Quattro mesi e un giorno di prigione. Questa la condanna per le tre militanti europee del gruppo Femen disposta ieri dal tribunale di Tunisi al termine del processo intentato contro le attiviste per aver manifestato a seno nudo, il 29 maggio scorso, a sostegno di Amina Sboui, la ragazza tunisina poco più che maggiorenne (attivista a sua volta del gruppo Femen-Tunisia) condannata al carcere per aver scritto "Femen" sul muro di un cimitero nei pressi di Qairawan.
L'accusa: "attentato al pudore"
Il capo di accusa contro le attiviste europee su cui si è basato il procedimento è quello di "attentato al pudore". Le attenzioni della giustizia tunisina non sembrano fare paura alle tre militanti del femminismo radicale, come dimostrano le parole usate dall'attivista tedesca Josephine Markmann per spiegare al giudice le ragioni della loro manifestazione a seno nudo: «Sono venuta il 28 maggio per fare una manifestazione politica e sostenere Amina, ci siamo messe d'accordo via Internet e siamo venute da Parigi». Marguerite Stern- un'altra delle attiviste sotto processo, francese - ha puntualizzando inoltre al giudice che la scelta di scoprire il seno «non è fatta per creare eccitazione sessuale, ma in realtà si tratta di una forma di militanza».
Associazioni islamiche chiedono la costituzione come parti civili
Enorme il clamore e l'attenzione suscitata dal processo. Sono molti infatti gli avvocati di associazioni islamiche che hanno chiesto di costituirsi come parte civile, denunciando senza mezzi termini l'azione dimostrativa delle Femen come un'azione contro l'Islam stesso.
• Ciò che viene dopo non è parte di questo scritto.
Lemma slice_get_Some {A} (l k : list A) start stop :
  slice_get l start stop = Some k <->
  exists l1 l2, l = l1 ++ k ++ l2 /\ len l1 = start /\ (start + len k)%N = stop.
Proof.
  unfold slice_get, len.
  destruct (N.leb_spec start stop); [destruct (N.leb_spec stop (N.of_nat (length l)))|]; cbn;
    split.
  - intros [= <-]. exists (take (N.to_nat start) l), (drop (N.to_nat stop) l).
    rewrite !length_take, length_drop. split_and!; [|lia..].
    rewrite <- (take_drop (N.to_nat start) l) at 1. f_equal.
    rewrite <- (take_drop (N.to_nat (stop - start)) (drop (N.to_nat start) l)) at 1.
    rewrite drop_drop. do 2 f_equal. lia.
  - intros (l1 & l2 & -> & <- & <-). f_equal.
    rewrite Nat2N.id, drop_app_length.
    replace (N.to_nat _) with (length k) by lia. by rewrite take_app_length.
  - done.
  - intros (l1 & l2 & -> & <- & <-). rewrite !length_app in *. lia.
  - done.
  - intros (l1 & l2 & -> & <- & <-). lia.
Qed.

Lemma slice_get_mid {A} (l1 k l2 : list A) :
  slice_get (l1 ++ k ++ l2) (len l1) (len l1 + len k) = Some k.
Proof. apply slice_get_Some. by exists l1, l2. Qed.

Lemma slice_get_is_Some {A} (l : list A) start stop :
  is_Some (slice_get l start stop) <-> (start <= stop /\ stop <= len l)%N.
Proof.
  unfold slice_get.
  destruct (N.leb_spec start stop); [destruct (N.leb_spec stop (len l))|]; cbn;
    split; try (intros [? [=]]); try lia; by eauto.
Qed.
Ancora da capire le conseguenze giuridiche del processo e della condanna: secondo gli avvocati difensori di Femen sentiti dai giornali tunisini, l'esecuzione della sentenza potrebbe essere rinviata se il giudice riconosce le associazioni islamiche come parte civile.
Femen pronta a mobilitarsi a difesa delle militanti
Non sorprende allora - come hanno tenuto a sottolineare gli avvocati francesi delle militanti - l'annuncio di una massiccia e «immediata» mobilitazione dell'associazione femminista direttamente a Tunisi in caso di mancato rilascio delle tre militanti «per aumentare la pressione internazionale» sulle autorità locali anche in occasione dell'arrivo di François Hollande, la cui visita a Tunisi è prevista per l'inizio di luglio. Quanto ad Amina – il cui gesto è stato all'origine della manifestazione di solidarietà delle tre militanti Femen - rischia due anni di prigione per profanazione al cimitero, e sei mesi per attentato al pudore. la battaglia dunque, è ancora lunga.